Shockingly a survey done by the UNISON Nursing committee and the Nursing Times found that 60% of nurses had experienced sexual harassment at work. The debate included some terrible examples on this but also practical ways we can work with employers to tackle this.
Motions were than debated on racism in the NHS and specifically on the disproportionate impact of COVID on Black NHS staff. COVID certainly highlighted that racism is a life and death issue and shows why our anti-racism work is so important. There are a lot of tools available to branches and employers, but we all need to do more to use these to rid our employers of racism.
Shockingly 40% of NHS Trusts don’t have a reasonable adjustment policy, so the motion on the workplace disability equality standard is really important. 2 years after the WDES has been introduce, too little has been changed and more progress is needed.
Wrapping up the equality section was a motion from LGBT+ on equality training. This is so important to take forward the equality agenda.
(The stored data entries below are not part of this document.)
(** ** The run of the whole script *)

Lemma main_run solve :
  main solve =
  match solve mdl with
  | Raise e => (None, Raise e)
  | Ok r =>
      (Some (status r),
       match solution r with
       | Some s => Ok (print_rows (fvalue s objective) s)
       | None => Raise ValueError
       end)
  end.
Proof.
  rewrite mdl_built. unfold main. rewrite script_run.
  destruct (solve _) as [r | e]; [|reflexivity].
  destruct (solution r); reflexivity.
Qed.





(** *** The float value reads the variables of the expression only *)





(** ** Solver status *)

(** C2, as the code has it.  The script never reads the solver status.
    When [solve] raises, nothing is shown and the exception ends the run.
    When it returns, the status is shown, and the cost and the rows are
    printed exactly when the solver loaded values, whatever the status;
    without loaded values the evaluation of the objective raises.  The
    exit status is 0 exactly in the runs where [solve] returned with
    values loaded. *)
Theorem report_ignores_status (solve : model -> result results) :
  main solve =
    match solve mdl with
    | Raise e => (None, Raise e)
    | Ok r =>
        (Some (status r),
         match solution r with
         | Some s => Ok (print_rows (fvalue s objective) s)
         | None => Raise ValueError
         end)
    end /\
  (exit_status (snd (main solve)) = 0 <->
   exists r s, solve mdl = Ok r /\ solution r = Some s).
Proof.
  rewrite main_run. split; [reflexivity|].
  destruct (solve mdl) as [r | e]; cbn [snd exit_status].
  - destruct (solution r) as [s|] eqn:Hs; cbn [exit_status]; split.
    + intros _. exists r, s. split; [reflexivity | exact Hs].
    + reflexivity.
    + discriminate.
    + intros (r' & s & E & Hs'). injection E as <-. congruence.
  - split; [discriminate|]. intros (r & s & E & _). discriminate.
Qed.

(** C2 fails on the code: a solver that times out with a plan loaded gets
    that plan printed, and the exit status is 0. *)
Lemma timed_out_plan_reported :
  fst (main timed_out_solver) = Some TimedOut /\
  snd (main timed_out_solver)
    = Ok (print_rows (fvalue plan_flagged objective) plan_flagged) /\
  exit_status (snd (main timed_out_solver)) = 0 /\
  ~ ((forall rep, snd (main timed_out_solver) = Ok rep ->
                  fst (main timed_out_solver) = Some Optimal) /\
     (exit_status (snd (main timed_out_solver)) = 0 ->
      fst (main timed_out_solver) = Some Optimal)).
Proof.
  rewrite main_run. cbn [fst snd timed_out_solver status solution exit_status].
  repeat split. intros [_ H]. specialize (H eq_refl). discriminate.
Qed.

(** ** Clearing a changeover flag that no switch requires *)

Lemma totalCost_mdl : totalCost mdl = Some (objective, minimize).
Proof. rewrite mdl_built. reflexivity. Qed.

Lemma no_worse_mdl s s' : no_worse mdl s s' <-> cost160 s <= cost160 s'.
Proof. unfold no_worse. rewrite totalCost_mdl. apply cost_le_160. Qed.

Lemma in_domain_update d s v x w :
  in_domain d x -> in_domain d (s w) -> in_domain d (update s v x w).
Proof. unfold update. destruct (var_eqb w v); auto. Qed.

Lemma unflag_feasible s i :
  feasible mdl s -> In i week -> s (deci i) = s (deci (i - 1)) ->
  feasible mdl (update s (chan i) 0).
Proof.
  intros F Hi Heq. pose proof F as [Hd _].
  destruct (feasible_constraints s F) as (H0 & HA & HB & Hw).
  split.
  - eapply Forall_impl; [|exact Hd].
    intros [v d] H. cbn [fst snd] in *.
    apply in_domain_update; [|exact H].
    destruct d; simpl; [lia | left; reflexivity].
  - rewrite mdl_built. unfold built. cbn [conList app].
    rewrite !Forall_cons_iff, Forall_flat_map, Forall_forall.
    cbn [holds eval int]. rewrite !eq_Z.
    unfold update at 1 2 3. cbn [var_eqb].
    repeat split; try assumption.
    intros j Hj. apply (week_constraints_Z _ j Hj).
    pose proof (proj1 (week_constraints_Z s j Hj) (Hw j Hj)) as Hs.
    unfold update. cbn [var_eqb].
    destruct (Z.eqb_spec j i) as [-> | _]; [|exact Hs].
    repeat split; try tauto; lia.
Qed.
During COVID this training has all moved online and become a tick box exercise, the motion called for the return of interactive training whether that’s in person or online.
We heard that the NHS is a major contributor to climate change (5% of UK emissions), and we have a key responsibility to make sure as the NHS de-carbonises that we play our part. Delegates talked about the importance of tackling climate change, but also making sure we are actively involved to ensure that changes don’t hit our members the hardest.
The delegate from the Science, Therapies and Technical staff group talked about the key report UNISON published at COP26 last year which highlighted the investment that public services need in order to decarbonise. Sandra from the Northern Region highlighted the size of the NHS work force and the emissions caused by getting to work alone (20million tonnes of carbon emissions in the English NHS alone). Their motion on green travel plans covered not only commuting but driving for work and look at lower emissions options and pool cars.